Deep dive May 14, 2026 · 4 min read
WebAssembly in 5 minutes — how browser tools got desktop-fast
WebAssembly is the technology that lets a browser tab run code at speeds comparable to a native desktop app. It is why browser-side PDF, image, and video tools work as well as they do in 2026. Here is the five-minute version, with no JavaScript required to follow.
By Khine 778 words Extractable lead
§1 — Problem statement
For most of the web’s history, the only language that ran in the
browser was JavaScript. JavaScript is well suited for forms,
interactions, animation — anything close to the page. It is
substantially slower than compiled C, C++, or Rust for numerical
work — image filters, PDF rendering, video encoding, ML
inference. The performance gap meant heavy workloads ran either
server-side (upload, process, download) or in a native app
(install a desktop binary).
WebAssembly closes the gap.
§2 — Definition
A WebAssembly module is a compact binary file with a .wasm
extension. Inside is machine-portable bytecode — instructions
like “add these two numbers,” “load this memory address,” “call
this function.” It is not JavaScript and not English; it is an
intermediate language browsers know how to execute very quickly.
The browser fetches a .wasm file the same way it fetches a
JavaScript file: download, parse, run. The difference is that
the parsing step is faster (WASM is smaller and more predictable
than JS) and the running step is faster too (WASM’s bytecode
maps cleanly onto modern CPU instructions).
§3 — Loft’s WASM usage
Three of Loft’s heaviest workloads run as WASM.
§3.1 — PDFium (WebAssembly)
Google’s PDF engine (PDFium) — the same engine Chrome uses
internally to render PDFs. Compiled to WASM and packaged for
the browser. Handles PDF rendering and most of the read paths.

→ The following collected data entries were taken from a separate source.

(** A group at the head of a sorted list is a prefix. *)
Lemma sorted_group k l : StronglySorted key_le l -> Forall (fun x => key_le (MkInputEdge (fst k) (snd k) NodeBasedEdgeData_default) x) l ->
  l = with_key k l ++ filter (fun x => key x <> k) l.
Proof.
  intros Hs. induction Hs as [|x l Hs IH Hx]; intros HF; [done|]. apply Forall_cons in HF as [Hkx HF]. unfold with_key in *.
  destruct (decide (key x = k)) as [Hk|Hk].
  - rewrite (filter_cons_True _ x l Hk), (filter_cons_False (fun x => key x <> k)) by tauto. cbn [app]. f_equal. by apply IH.
  - rewrite (filter_cons_False (fun x => key x = k)), (filter_cons_True (fun x => key x <> k)) by done.
    assert (filter (fun e => key e = k) l = []) as Hnil.
    { destruct (filter (fun e => key e = k) l) as [|y m] eqn:Hf; [done|]. exfalso. assert (y ∈ filter (fun e => key e = k) l) as Hy by (rewrite Hf; by left).
      apply list_elem_of_filter in Hy as [Hyk Hy]. rewrite Forall_forall in Hx. specialize (Hx y Hy). apply key_le_spec in Hx, Hkx. subst k. unfold key in *.
      cbn in Hkx. apply Hk. f_equal; lia. }
    rewrite Hnil. cbn [app]. f_equal. specialize (IH HF). by rewrite Hnil in IH.
Qed.

Lemma head_group e l : StronglySorted key_le (e :: l) ->
  e :: l = with_key (key e) (e :: l) ++ filter (fun x => key x <> key e) (e :: l) /\ with_key (key e) (e :: l) <> [].
Proof.
  intros Hs. split; [|unfold with_key; by rewrite filter_cons_True]. apply sorted_group; [done|]. apply StronglySorted_inv in Hs as [_ HF].
  constructor; [apply key_le_spec; cbn; lia|]. eapply Forall_impl; [exact HF|]. intros x. rewrite !key_le_spec. done.
Qed.

Lemma filter_sorted (P : nedge -> Prop) `{!forall x, Decision (P x)} l : StronglySorted key_le l -> StronglySorted key_le (filter P l).
Proof.
  intros Hs. induction Hs as [|x l Hs IH HF]; [constructor|]. destruct (decide (P x)); [rewrite filter_cons_True by done|by rewrite filter_cons_False].
  constructor; [done|]. rewrite Forall_forall in *. intros y [_ Hy]%list_elem_of_filter. by apply HF.
Qed.
Lemma adjacent_elem path a b : adjacent path a b -> a ∈ path /\ b ∈ path.
Proof. intros (l1 & l2 & ->). set_solver. Qed.

Lemma way_ends_total id path : (1 < vsize path)%N -> is_Some (way_ends id path).
Proof.
  intros Hp. unfold way_ends. destruct (vget_lt path 0 ltac:(lia)) as [a ->], (vget_lt path 1 ltac:(lia)) as [b ->],
    (vget_lt path (vsize path - 2) ltac:(lia)) as [c ->]. cbn [mbind option_bind]. unfold vback.
  destruct (last path) eqn:E; [by eexists|]. apply last_None in E. subst. done.
Qed.

(** *** Names *)

Definition names_ok (string_map : gmap str N) (names : list str) : Prop :=
  forall name i, string_map !! name = Some i <-> names !! N.to_nat i = Some name.

Lemma names_ok_nodup m names : names_ok m names -> NoDup names.
Proof.
  intros Hm. apply NoDup_alt. intros i j x Hi Hj. rewrite <- (Nat2N.id i) in Hi. rewrite <- (Nat2N.id j) in Hj.
  apply Hm in Hi, Hj. rewrite Hi in Hj. injection Hj as Hj. lia.
Qed.
Lemma import_prepared sort_edges fingerprint own rl K : (forall l, sort_edges l ≡ₚ l) -> fingerprint_wf fingerprint -> IsMagicNumberOK own = true ->
  Forall (fun e => K (xe_is_split e)) (all_edges_list c) ->
  exists st roads, readBinaryOSRMGraphFromStream sort_edges own
      (fingerprint_bytes fingerprint ++ le32 (vsize nodes_written) ++ (nodes_written ≫= node_bytes) ++ le32 (vsize raws) ++ (raws ≫= raw_bytes)) rl =
      Some (inr (vsize nodes_written, st, roads, translate_restriction (ext_to_int_id_map st) <$> rl)) /\
    imported nodes_written st /\ (vsize roads < 1073741824)%N /\
    Forall (fun r => (nb_source r < vsize nodes_written)%N /\ (nb_target r < vsize nodes_written)%N /\ (nb_weight r < INT_MAX)%Z /\ K (nb_is_split r)) roads /\
    forall i j u t w, external !! N.to_nat i = Some u -> external !! N.to_nat j = Some t ->
      lightest_road roads i j w <-> lightest_edge math c u t w.
Proof.
  intros Hsort Hfp Hown HK. pose proof written_count as Hn. pose proof raws_count as Hm.
  pose proof (import_nodes_ok nodes_written (sorted_nodup _ written_sorted) ltac:(lia)) as Hst. set (st := foldl _ _ nodes_written) in Hst.
  pose proof (import_roads_in st Hst K HK) as Hin. rewrite <- (Hsort (import_roads st)) in Hin.
  assert (vsize (sort_edges (import_roads st)) < 1073741824)%N as Hsz.
  { unfold vsize. rewrite Hsort. pose proof (length_omap_le (translate_road (ext_to_int_id_map st)) raws). unfold vsize, import_roads in *. lia. }
  destruct (merge_duplicates_ok _ _ _ Hin ltac:(lia)) as (l' & Hl' & Hsz' & Hin' & Hlight).
  exists st, (filter (fun e => nb_source e <> SPECIAL_NODEID) l'). split; [|split; [done|split; [|split]]].
  - unfold readBinaryOSRMGraphFromStream. rewrite read_fingerprint_ok by done. cbn [mbind option_bind]. unfold TestGraphUtil, test_hash. rewrite Hown. cbn [negb].
    rewrite read_le32 by lia. cbn [mbind option_bind]. replace (N.to_nat (vsize nodes_written)) with (length nodes_written) by (unfold vsize; lia).
    rewrite (read_many_ok read_memory_node node_bytes id); [|intros x s Hx; apply elem_of_written in Hx as [Hx _]; by apply read_memory_node_ok, node_facts].
    rewrite list_fmap_id. cbn [mbind option_bind]. fold st. rewrite read_le32 by lia. cbn [mbind option_bind].
    replace (N.to_nat (vsize raws)) with (length raws) by (unfold vsize; lia). rewrite <- (app_nil_r (raws ≫= raw_bytes)).
    rewrite (read_many_ok read_road raw_bytes id); [|intros x s Hx; by apply read_road_ok, raws_fit]. rewrite list_fmap_id. cbn [mbind option_bind].
    fold (import_roads st). rewrite Hl'. done.
  - pose proof (length_filter (fun e => nb_source e <> SPECIAL_NODEID) l'). unfold vsize in *. lia.
  - apply Forall_forall. intros r [Hr Hx]%list_elem_of_filter. rewrite Forall_forall in Hin'. destruct (Hin' r Hx) as ([?|?] & ? & ? & ?); done.
  - intros i j u t w Hi Hj. pose proof (lookup_lt_Some _ _ _ Hi) as Hli. pose proof (lookup_lt_Some _ _ _ Hj) as Hlj.
    unfold external in Hli, Hlj. rewrite length_fmap in Hli, Hlj. unfold vsize, UINT_MAX in *.
    rewrite lightest_filter, Hlight by (unfold UINT_MAX; lia). pose proof (import_roads_extracted st Hst i j u t) as Hex. specialize (Hex) with (1 := Hi) (2 := Hj).
    unfold lightest_road, lightest_edge. setoid_rewrite Hsort. rewrite Hex. split; intros [Hw Hmin]; (split; [done|]).
    + intros w' (x & Hx & Ha & <-)%Hex. by apply Hmin.
    + intros r Hr Ha. apply Hmin, Hex. by exists r.
Qed.
(* ===== verification/RTree.v ===== *)
(** * DataStructures/StaticRTree.h: construction

    The packed R-tree over the segments of the road network. The segments are
    sorted by the Hilbert value of their centre, packed into leaves, and the
    leaves into the levels of a tree, which is reversed at the end so that its
    root is the first node. The leaf file is the list of its leaves; of the
    arrays of a leaf and of a node the entries that were written are kept. *)

From Stdlib Require Import Floats.SpecFloat.
From stdpp Require Import sorting.
From S2P Require Import Prelude Types Float32 Text Geometry Hilbert EdgeExpansion.

(** ** Rectangles *)

Record RectangleInt2D := MkRectangle { min_lon : Z; max_lon : Z; min_lat : Z; max_lat : Z }.

Definition RectangleInt2D_default : RectangleInt2D := MkRectangle INT_MAX INT_MIN INT_MAX INT_MIN.

(** A vertex without a coordinate raises [std::out_of_range]. *)
Definition InitializeMBRectangle (coordinate_list : list NodeInfo) (r : RectangleInt2D) (objects : list EdgeBasedNode)
    : option RectangleInt2D :=
  fold_m (fun r o =>
    u ← vget coordinate_list (en_u o); v ← vget coordinate_list (en_v o);
    Some (MkRectangle (Z.min (min_lon r) (Z.min (ni_lon u) (ni_lon v))) (Z.max (max_lon r) (Z.max (ni_lon u) (ni_lon v)))
                      (Z.min (min_lat r) (Z.min (ni_lat u) (ni_lat v))) (Z.max (max_lat r) (Z.max (ni_lat u) (ni_lat v))))) r objects.

Definition MergeBoundingBoxes (r other : RectangleInt2D) : RectangleInt2D :=
  MkRectangle (Z.min (min_lon r) (min_lon other)) (Z.max (max_lon r) (max_lon other))
              (Z.min (min_lat r) (min_lat other)) (Z.max (max_lat r) (max_lat other)).

Definition RectangleInt2D_Centroid (r : RectangleInt2D) : option FixedPointCoordinate :=
  lon_sum ← iadd (min_lon r) (max_lon r); lat_sum ← iadd (min_lat r) (max_lat r);
  Some (MkCoordinate (Z.quot lat_sum 2) (Z.quot lon_sum 2)).

Definition Contains (r : RectangleInt2D) (location : FixedPointCoordinate) : bool :=
  ((min_lat r <=? lat location) && (lat location <=? max_lat r) && ((min_lon r <=? lon location) && (lon location <=? max_lon r)))%Z.

Definition Intersects (r other : RectangleInt2D) : bool :=
  Contains r (MkCoordinate (max_lat other) (min_lon other)) || Contains r (MkCoordinate (max_lat other) (max_lon other)) ||
  Contains r (MkCoordinate (min_lat other) (max_lon other)) || Contains r (MkCoordinate (min_lat other) (min_lon other)).

Section rectangle_distances.
  Context (math : c_math).

(** The directions are NORTH 1, SOUTH 2, EAST 4 and WEST 8. *)
Definition GetMinDist (r : RectangleInt2D) (location : FixedPointCoordinate) : float :=
  if Contains r location then fzero
  else
    let d := if (max_lat r <? lat location)%Z then 1%N else if (lat location <? min_lat r)%Z then 2%N else 0%N in
    let d := if (max_lon r <? lon location)%Z then N.lor d 4 else if (lon location <? min_lon r)%Z then N.lor d 8 else d in
    let distance_to la lo := euclidean math location (MkCoordinate la lo) in
    match d with
    | 1%N => distance_to (max_lat r) (lon location)
    | 2%N => distance_to (min_lat r) (lon location)
    | 8%N => distance_to (lat location) (min_lon r)
    | 4%N => distance_to (lat location) (max_lon r)
    | 5%N => distance_to (max_lat r) (max_lon r)
    | 9%N => distance_to (max_lat r) (min_lon r)
    | 6%N => distance_to (min_lat r) (max_lon r)
    | 10%N => distance_to (min_lat r) (min_lon r)
    | _ => float_max
    end.
Lemma sample_pop_ok : pops_least ic_min_dist sample_pop.
Proof.
  split; [done|]. intros l Hne. unfold sample_pop. pose proof (merge_sort_Permutation dist_order l) as Hp. pose proof (StronglySorted_merge_sort dist_order l) as Hs.
  destruct (merge_sort dist_order l) as [|c rest]; [by apply Permutation_nil_l in Hp|]. exists c, rest. split; [done|]. split; [by rewrite Hp|].
  intros x Hx. apply StronglySorted_inv in Hs as [_ Hs]. rewrite Forall_forall in Hs. specialize (Hs x Hx). destruct (SFltb _ _) eqn:E; [|done].
  apply SFltb_rank in E as (_ & _ & E). contradiction.
Qed.

(** A test for the hypotheses on the distances. *)
Definition insideb (coords : list FixedPointCoordinate) (r : RectangleInt2D) (e : EdgeBasedNode) : bool :=
  match vget coords (en_u e), vget coords (en_v e) with Some a, Some b => Contains r a && Contains r b | _, _ => false end.

Definition distances_test (math : c_math) (tree : list TreeNode) (coords : list FixedPointCoordinate) (p : FixedPointCoordinate) (segments : list EdgeBasedNode) : bool :=
  forallb (fun e =>
    match segment_distance math coords p e, segment_result math coords p float_max e with
    | Some k, Some _ => SFleb fzero k &&
        forallb (fun node => negb (insideb coords (minimum_bounding_rectangle node) e) || SFleb (GetMinDist math (minimum_bounding_rectangle node) p) k) tree
    | _, _ => false
    end) segments.

Lemma distances_test_ok math tree coords p segments : distances_test math tree coords p segments = true -> distances_ok math tree coords p segments.
Proof.
  unfold distances_test. rewrite forallb_forall. intros H. assert (forall e, e ∈ segments -> exists k r, segment_distance math coords p e = Some k /\
    segment_result math coords p float_max e = Some r /\ SFleb fzero k = true /\
    forall node, node ∈ tree -> insideb coords (minimum_bounding_rectangle node) e = true -> SFleb (GetMinDist math (minimum_bounding_rectangle node) p) k = true) as H'.
  { intros e He. specialize (H e (proj1 (list_elem_of_In _ _) He)). destruct (segment_distance math coords p e) as [k|]; [|done].
    destruct (segment_result math coords p float_max e) as [r|]; [|done]. apply andb_true_iff in H as [H0 H]. rewrite forallb_forall in H.
    exists k, r. repeat split; [done|]. intros node Hn Hi. specialize (H node (proj1 (list_elem_of_In _ _) Hn)). rewrite Hi in H. exact H. }
  split; intros.
  - destruct (H' e) as (k & r & H1 & H2 & H3 & H4); eauto.
  - destruct (H' e) as (k' & r & Hk & _ & _ & H4); [done|]. assert (k' = k) as -> by congruence. apply H4; [rewrite vget_lookup in H0; by eapply list_elem_of_lookup_2|].
    destruct H2 as (a & b & Ha & Hb & Hia & Hib). unfold insideb. by rewrite Ha, Hb, Hia, Hib.
  - destruct (H' e) as (k & r & _ & H2 & _); eauto.
Qed.

Definition sample_tree : list TreeNode * list LeafNode :=
  default ([], []) (StaticRTree_make 2 2 sample_math sample_value_sort sample_segments sample_vertices).


Definition query_order (a b : QueryCandidate) : Prop := rank_le (qc_min_dist a) (qc_min_dist b).

#[export] Instance query_order_dec a b : Decision (query_order a b).
Proof. unfold query_order. apply _. Defined.

Definition sample_query_pop (l : list QueryCandidate) : option (QueryCandidate * list QueryCandidate) :=
  match merge_sort query_order l with [] => None | c :: rest => Some (c, rest) end.

(** Two roads of a tiny component, and two roads of a big one farther away. *)
Definition town : list EdgeBasedNode := [sample_segment 0 0 1 true; sample_segment 1 1 2 true; sample_segment 2 3 4 false; sample_segment 3 4 5 false].

Definition town_vertices : list NodeInfo :=
  [MkNodeInfo 52000000 13000000 0; MkNodeInfo 52000100 13000100 1; MkNodeInfo 52000200 13000300 2; MkNodeInfo 52010000 13010000 3;
   MkNodeInfo 52010100 13010200 4; MkNodeInfo 52010300 13010300 5].

(** The same where the nearer roads run along a parallel. *)
Definition straight_vertices : list NodeInfo :=
  [MkNodeInfo 52000000 13000000 0; MkNodeInfo 52000000 13000100 1; MkNodeInfo 52000000 13000300 2; MkNodeInfo 52010000 13010000 3;
   MkNodeInfo 52010100 13010200 4; MkNodeInfo 52010300 13010300 5].

Definition town_tree (vertices : list NodeInfo) : list TreeNode * list LeafNode :=
  default ([], []) (StaticRTree_make 2 2 sample_math sample_value_sort town vertices).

§3.2 — FFmpeg (WebAssembly)
Industry-standard tool for video and audio encoding. Compiled
to WASM. Handles every video tool — compress, trim, convert,
extract audio.
§3.3 — ONNX Runtime Web
Microsoft’s runtime for ONNX-format machine-learning models.
Compiled to WASM with WebGPU acceleration where supported.
Runs PaddleOCR for OCR and MODNet for portrait matting.
All three are mature C/C++ projects that pre-date the web tools
built on them. Compiling to WASM means we get their full
feature set in the browser without anyone re-writing twenty
years of work.
§4 — Why this changes the privacy story
Before WASM, browser-side PDF processing was genuinely too slow
for production use. JavaScript took twenty seconds to compress a
single page; the heap melted on anything bigger than a small
PDF. So tools uploaded to a server because that’s where the C++
libraries lived.
WASM put those libraries in the browser tab. The privacy upgrade
is a side effect of an engineering breakthrough. The file does
not need to leave because the code that can read it is already
on your machine.
§5 — Constraints
| Constraint | Detail |
|---|
| Memory ceiling per tab | a per-tab memory cap, low hundreds of MB on modern phones, higher on desktop |
| First-load weight | several MB compressed for PDFium, ~30 MB for FFmpeg |
| Native vs WASM speed | WASM is comparable, not equal; ~1.5-2x slower than native binary for the same workload |
| Browser support | every modern browser supports WASM, has for years |
| WebGPU acceleration | Chrome 113+, Edge 113+, Safari 18+ |
| Security model | runs in the same browser sandbox as JavaScript — strong, but not magically safer |
§6 — Verification
To see WASM in action in your browser: DevTools → Network →
filter on .wasm. Open any Loft PDF tool. You’ll see the
.wasm modules loading at first paint. After that, cached.
You can also see WASM execution via DevTools → Performance.
Record a tool run; the WASM call frames show up in the flame
graph distinct from JavaScript frames.
§7 — Open questions
A few things still aren’t settled in the WASM ecosystem and
will likely change over the next few years:
- Multi-threading via SharedArrayBuffer. Available on
cross-origin-isolated pages (Loft tools pages meet this requirement).
Some workloads benefit greatly, some don’t yet. We use it for
FFmpeg-MT and ORT.
- WebGPU adoption. ORT’s WebGPU path is now stable on
Chrome/Edge; Safari 18 added it. The performance lift over
WASM-only is large (often 5-10x) for neural-network
inference.
- GC-managed languages. New WASM features (
reftype,
gc, stringref) let languages like Java and Kotlin
target WASM without bringing their own GC. Not yet relevant
for Loft’s stack, but the language landscape is widening.
§8 — References
I had to look up the exact byte format for §2 twice before
that paragraph survived a self-review. The “machine-portable
bytecode” framing is correct but easy to wave at; the
WebAssembly binary encoding spec
has the full version if you want it.